(* ===== verification/McbCut.v ===== *)
(** * Removing runs

    The loop of the removal, removal of a range, and truncation. *)

From stdpp Require Import base list list_tactics numbers option.
From S2P Require Import Prelude Mcb McbRuns McbLogic McbAdd.

Definition removed (L L' : list MAPPING) (v c : Z) : Prop := edited L L' v c (λ _, None).

(** ** Lists *)

Section lists.
Context (A : list MAPPING) (r : MAPPING) (C : list MAPPING).
Hypothesis HL : runs (A ++ r :: C).

Abbreviation s := (fin 0 A).

Lemma run_parts :
  0 ≤ s < NextVbn r ∧ NextVbn r < 2 ^ 32 ∧ (hole r ∨ 0 < Lbn r ∧ Lbn r + (NextVbn r - s) ≤ UNUSED_LBN) ∧
  apart (out 0 Outside A) (enter r) ∧ apart (leave s r) (first_edge C).
Proof using HL.
  pose proof HL as [HL' _]. apply seg_app in HL' as (HA & [Hr Hl] & Hap & _). pose proof (seg_le _ _ _ HA).
  pose proof (runs_apart (A ++ [r]) C) as Hap'. rewrite <- app_assoc in Hap'. specialize (Hap' HL). rewrite out_app in Hap'.
  split_and!; done || lia.
Qed.

Lemma remove_hole v c : hole r → s ≤ v → v + c ≤ NextVbn r → removed (A ++ r :: C) (A ++ r :: C) v c.
Proof using HL.
  intros Hh Hv Hc. split; [done|]. intros x Hx. destruct (Z.leb_spec v x), (Z.ltb_spec x (v + c)); simpl; try done.
  destruct HL as [HL' _]. rewrite lbn_at by (done || lia). by rewrite decide_True.
Qed.

Ltac parts := destruct run_parts as (Hs & HN & Hl & Hap & Hap'); destruct Hl as [?|Hl]; [done|];
  unfold enter in Hap; unfold leave in Hap'; rewrite decide_False in Hap, Hap' by done.
(* ===== verification/McbSpec.v ===== *)
(** * What a mapping control block promises

    The mapping of blocks to logical blocks as a partial function, the calls that
    change it, and the states that calls reach. *)

From stdpp Require Import base list list_tactics numbers option.
From S2P Require Import Prelude Mcb McbRuns McbLogic McbAdd McbCut McbSplit.

Abbreviation mapping := (Z → option Z) (only parsing).

Inductive call :=
  | Add (Vbn Lbn SectorCount : Z)
  | Remove (Vbn SectorCount : Z)
  | Truncate (Vbn : Z)
  | Split (Vbn Amount : Z).

(** What is asked of the arguments. A new run does not contradict the mapping, has a
    logical block that is not 0, and blocks and logical blocks before 2^32 - 1. *)
Definition valid_call (f : mapping) (k : call) : Prop :=
  match k with
  | Add v l c => new_run v l c ∧ ∀ x y, v ≤ x < v + c → f x = Some y → y = l + (x - v)
  | Remove v c => 0 ≤ v ∧ 0 ≤ c ∧ v + c < 2 ^ 32
  | Truncate v => 0 ≤ v < 2 ^ 32
  | Split v a => 0 ≤ v < 2 ^ 32 ∧ 0 < a < 2 ^ 32 ∧ ∀ x y, 0 ≤ x → f x = Some y → x + 1 + a < 2 ^ 32
  end.

(** The reply and the mapping after the call; no reply when a status is raised. *)
Inductive spec (f : mapping) : call → option bool → mapping → Prop :=
  | spec_add v l c f' :
      (∀ x, 0 ≤ x → f' x = if (v <=? x) && (x <? v + c) then Some (l + (x - v)) else f x) →
      spec f (Add v l c) (Some true) f'
  | spec_add_refused v l c f' :
      (∃ x, v ≤ x < v + c ∧ f x ≠ None) → (∀ x, 0 ≤ x → f' x = f x) → spec f (Add v l c) (Some false) f'
  | spec_add_raised v l c f' : (∀ x, 0 ≤ x → f' x = f x) → spec f (Add v l c) None f'
  | spec_remove v c f' :
      (∀ x, 0 ≤ x → f' x = if (v <=? x) && (x <? v + c) then None else f x) → spec f (Remove v c) (Some true) f'
  | spec_remove_raised v c i f' :
      0 ≤ i ≤ c → (∀ x, 0 ≤ x → f' x = if (v <=? x) && (x <? v + i) then None else f x) →
      spec f (Remove v c) None f'
  | spec_truncate v f' : (∀ x, 0 ≤ x → f' x = if x <? v then f x else None) → spec f (Truncate v) (Some true) f'
  | spec_truncate_raised v i f' :
      0 ≤ i → (∀ x, 0 ≤ x → f' x = if (v <=? x) && (x <? v + i) then None else f x) → spec f (Truncate v) None f'
  | spec_split v a f' :
      (∃ x, v ≤ x ∧ f x ≠ None) →
      (∀ x, 0 ≤ x → f' x = if x <? v then f x else if x <? v + a then None else f (x - a)) →
      spec f (Split v a) (Some true) f'
  | spec_split_none v a f' :
      (∀ x, v ≤ x → f x = None) → (∀ x, 0 ≤ x → f' x = f x) → spec f (Split v a) (Some false) f'
  | spec_split_raised v a f' : (∀ x, 0 ≤ x → f' x = f x) → spec f (Split v a) None f'.

(** ** Executions *)

Definition execute (pool : NONOPAQUE_MCB → Z → option (Z → MAPPING)) (k : call) : mcb bool :=
  match k with
  | Add v l c => FsRtlAddLargeMcbEntry pool v l c
  | Remove v c => FsRtlRemoveLargeMcbEntry pool v c;; ret true
  | Truncate v => FsRtlTruncateLargeMcb pool v;; ret true
  | Split v a => FsRtlSplitLargeMcb pool v a
  end.

(** The reply and the new state; none when an access is outside the array. *)
Definition perform pool (k : call) (M : NONOPAQUE_MCB) : option (option bool * NONOPAQUE_MCB) :=
  match execute pool k M with Wild => None | Raise M' => Some (None, M') | Ret M' b => Some (Some b, M') end.

(** The valid pairs and what they map. *)
Definition pairs (M : NONOPAQUE_MCB) : list MAPPING := take (Z.to_nat (PairCount M)) (Mapping M).
Definition blocks (M : NONOPAQUE_MCB) : mapping := lbn_of (pairs M).

(** The states that calls reach, with any contents of new memory and any allocations
    that fail. *)
Inductive reached : NONOPAQUE_MCB → Prop :=
  | reached_init contents M : FsRtlInitializeLargeMcb true (Some contents) = Some M → reached M
  | reached_call pool k reply M M' :
      reached M → valid_call (blocks M) k → perform pool k M = Some (reply, M') → reached M'.

(** ** Correctness *)

Definition well_formed (M : NONOPAQUE_MCB) : Prop := rep M (pairs M) ∧ runs (pairs M).

Lemma rep_pairs_eq M L : rep M L → pairs M = L.
Proof.
  intros [H1 H2 H3 H4 [T HT]]. unfold pairs. rewrite H4, HT. unfold zlen. by rewrite Nat2Z.id, take_app_length.
Qed.

Lemma well_formed_intro M L : rep M L → runs L → well_formed M ∧ blocks M = lbn_of L.
Proof. intros HM HL. unfold well_formed, blocks. by rewrite (rep_pairs_eq M L HM). Qed.

(** The last block that is mapped. *)
Lemma last_mapped L : runs L → L ≠ [] → ∃ y, lbn_of L (fin 0 L - 1) = Some y.
Proof.
  intros [HL Hend] HL0. destruct L as [|r A _] using rev_ind; [done|]. pose proof HL as HL'. apply seg_app in HL as (HA & [Hr _] & _).
  pose proof (seg_le _ _ _ HA). rewrite fin_app. cbn [fin]. rewrite lbn_at by (done || lia).
  rewrite out_app in Hend. cbn [out] in Hend. unfold leave in Hend. case_decide; [done|]. by eexists.
Qed.

Lemma mapped_below L x y : runs L → 0 ≤ x → lbn_of L x = Some y → x < fin 0 L.
Proof.
  intros [HL _] Hx Hy. destruct (Z.lt_ge_cases x (fin 0 L)) as [|Hge]; [done|]. by rewrite lbn_end in Hy.
Qed.

(** A triple gives what [perform] returns. *)
Lemma perform_triple pool k M R Q :
  rep M (pairs M) → triple (pairs M) (execute pool k) R Q →
  (∀ L, R L → runs L ∧ spec (blocks M) k None (lbn_of L) ∧ starved pool L) →
  (∀ b L, Q b L → runs L ∧ spec (blocks M) k (Some b) (lbn_of L)) →
  ∃ reply M', perform pool k M = Some (reply, M') ∧ spec (blocks M) k reply (blocks M') ∧ well_formed M' ∧
    (reply = None → starved pool (pairs M')).
Proof.
  intros HM Ht HR HQ. specialize (Ht M HM). unfold perform. destruct (execute pool k M) as [|M'|M' b]; [done|..].
  - destruct Ht as (L & HL & Hr). destruct (HR L Hr) as (Hruns & Hs & Hst). destruct (well_formed_intro M' L HL Hruns) as [Hwf Hb].
    exists None, M'. by rewrite Hb, (rep_pairs_eq M' L HL).
  - destruct Ht as (L & HL & Hr). destruct (HQ b L Hr) as [Hruns Hs]. destruct (well_formed_intro M' L HL Hruns) as [Hwf Hb].
    exists (Some b), M'. by rewrite Hb.
Qed.

Lemma not_free_mapped L v c : ¬ free L v c → ∃ x, v ≤ x < v + c ∧ lbn_of L x ≠ None.
Proof.
  intros Hnf. destruct (decide (Exists (λ x, lbn_of L x ≠ None) (seqZ v c))) as [He|He].
  - apply Exists_exists in He as (x & Hx & Hl). exists x. split; [|done]. apply list_elem_of_In, elem_of_seqZ in Hx. lia.
  - destruct Hnf. intros x Hx. destruct (lbn_of L x) as [y|] eqn:Hy; [|done]. destruct He. apply Exists_exists. exists x.
    split; [apply list_elem_of_In, elem_of_seqZ; lia|]. by rewrite Hy.
Qed.

Lemma perform_ok pool k M :
  well_formed M → valid_call (blocks M) k →
  ∃ reply M', perform pool k M = Some (reply, M') ∧ spec (blocks M) k reply (blocks M') ∧ well_formed M' ∧
    (reply = None → starved pool (pairs M')).
Proof.
  intros [HM HL] Hv. pose proof HL as [HL' _]. unfold blocks in Hv. destruct k as [v l c|v c|v|v a]; simpl in Hv.
  - destruct Hv as [Hn Hag]. eapply perform_triple; [done|by apply add_entry_ok|..].
    + intros L [-> Hst]. split_and!; [done|by apply spec_add_raised|done].
    + intros [|] L H; [destruct H as [Hr Hc]; split; [done|by apply spec_add]|]. destruct H as [Hnf ->]. split; [done|].
      apply spec_add_refused; [by apply not_free_mapped|done].
  - destruct Hv as (Hv & Hc & Hvc). eapply perform_triple with (Q := λ b L, b = true ∧ removed (pairs M) L v c) (R := partly pool (pairs M) v c); [done|..].
    + simpl. unfold FsRtlRemoveLargeMcbEntry. rewrite !u32_small by lia. apply triple_bind.
      eapply triple_weaken; [by apply remove_private_ok|done|]. intros [] L H. by apply triple_ret.
    + intros L (i & Hi & (Hr & Hch) & Hst). split_and!; [done|by apply (spec_remove_raised _ _ _ i)|done].
    + intros b L (-> & Hr & Hch). split; [done|]. by apply spec_remove.
  - eapply perform_triple with (Q := λ b L, b = true ∧ truncated (pairs M) L v)
      (R := λ L, (truncated (pairs M) L v ∧ starved pool L) ∨ partly pool (pairs M) v (2 ^ 32 - 1 - v) L); [done|..].
    + simpl. apply triple_bind. eapply triple_weaken; [by apply truncate_ok|done|]. intros [] L H. by apply triple_ret.
    + intros L [[[Hr Ht] Hst]|(i & Hi & (Hr & Hch) & Hst)]; (split; [done|split; [|done]]).
      * apply (spec_truncate_raised _ _ (2 ^ 32)); [lia|]. intros x Hx. rewrite (Ht x Hx). unfold blocks.
        destruct (Z.ltb_spec x v), (Z.leb_spec v x), (Z.ltb_spec x (v + 2 ^ 32)); simpl; try done; try lia.
        symmetry. apply lbn_end; [done|]. pose proof (seg_max 0 _ _ ltac:(lia) HL'). lia.
      * apply (spec_truncate_raised _ _ i); [lia|done].
    + intros b L (-> & Hr & Ht). split; [done|]. by apply spec_truncate.
  - destruct Hv as (Hv & Ha & Hm). assert (Hmax : fin 0 (pairs M) + a < 2 ^ 32).
    { destruct (decide (pairs M = [])) as [->|Hne]; [simpl; lia|]. destruct (last_mapped _ HL Hne) as [y Hy].
      pose proof (seg_fin _ _ _ HL') as Hf. assert (1 ≤ zlen (pairs M)) by (unfold zlen; destruct (pairs M); [done|simpl; lia]).
      specialize (Hm (fin 0 (pairs M) - 1) y ltac:(lia) Hy). lia. }
    eapply perform_triple; [done|apply split_ok; [done|done|lia|done]|..].
    + intros L [-> Hst]. split_and!; [done|by apply spec_split_raised|done].
    + intros b L [-> H]. destruct (bool_decide_reflect (v < fin 0 (pairs M))) as [Hlt|Hge].
      * destruct H as [Hr Hsh]. split; [done|]. apply spec_split; [|done].
        assert (Hne : pairs M ≠ []) by (intros Hnil; rewrite Hnil in Hlt; simpl in Hlt; lia).
        destruct (last_mapped _ HL Hne) as [y Hy]. exists (fin 0 (pairs M) - 1). split; [lia|]. unfold blocks. by rewrite Hy.
      * subst L. split; [done|]. apply spec_split_none; [|done]. intros x Hx. apply lbn_end; [done|lia].
Qed.

Lemma reached_well_formed M : reached M → well_formed M.
Proof.
  induction 1 as [contents M HM|pool k reply M M' _ IH Hv Hp].
  - injection HM as <-. apply (well_formed_intro _ []); [|by split]. by split; [..|eexists].
  - destruct (perform_ok pool k M IH Hv) as (reply' & M'' & Hp' & _ & Hwf & _). rewrite Hp in Hp'. by injection Hp' as _ <-.
Qed.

◇ ◇ ◇

*WHAT IS REQUIRED*
Of the entries above, transcribe exactly those lines that fall between the line containing "The loop of" and the line containing "McbAdd McbCut McbSplit.", together with those two lines.

*REPLY*
    The loop of the removal, removal of a range, and truncation. *)

From stdpp Require Import base list list_tactics numbers option.
From S2P Require Import Prelude Mcb McbRuns McbLogic McbAdd.

Definition removed (L L' : list MAPPING) (v c : Z) : Prop := edited L L' v c (λ _, None).

(** ** Lists *)

Section lists.
Context (A : list MAPPING) (r : MAPPING) (C : list MAPPING).
Hypothesis HL : runs (A ++ r :: C).

Abbreviation s := (fin 0 A).

Lemma run_parts :
  0 ≤ s < NextVbn r ∧ NextVbn r < 2 ^ 32 ∧ (hole r ∨ 0 < Lbn r ∧ Lbn r + (NextVbn r - s) ≤ UNUSED_LBN) ∧
  apart (out 0 Outside A) (enter r) ∧ apart (leave s r) (first_edge C).
Proof using HL.
  pose proof HL as [HL' _]. apply seg_app in HL' as (HA & [Hr Hl] & Hap & _). pose proof (seg_le _ _ _ HA).
  pose proof (runs_apart (A ++ [r]) C) as Hap'. rewrite <- app_assoc in Hap'. specialize (Hap' HL). rewrite out_app in Hap'.
  split_and!; done || lia.
Qed.

Lemma remove_hole v c : hole r → s ≤ v → v + c ≤ NextVbn r → removed (A ++ r :: C) (A ++ r :: C) v c.
Proof using HL.
  intros Hh Hv Hc. split; [done|]. intros x Hx. destruct (Z.leb_spec v x), (Z.ltb_spec x (v + c)); simpl; try done.
  destruct HL as [HL' _]. rewrite lbn_at by (done || lia). by rewrite decide_True.
Qed.

Ltac parts := destruct run_parts as (Hs & HN & Hl & Hap & Hap'); destruct Hl as [?|Hl]; [done|];
  unfold enter in Hap; unfold leave in Hap'; rewrite decide_False in Hap, Hap' by done.
(* ===== verification/McbSpec.v ===== *)
(** * What a mapping control block promises

    The mapping of blocks to logical blocks as a partial function, the calls that
    change it, and the states that calls reach. *)

From stdpp Require Import base list list_tactics numbers option.
From S2P Require Import Prelude Mcb McbRuns McbLogic McbAdd McbCut McbSplit.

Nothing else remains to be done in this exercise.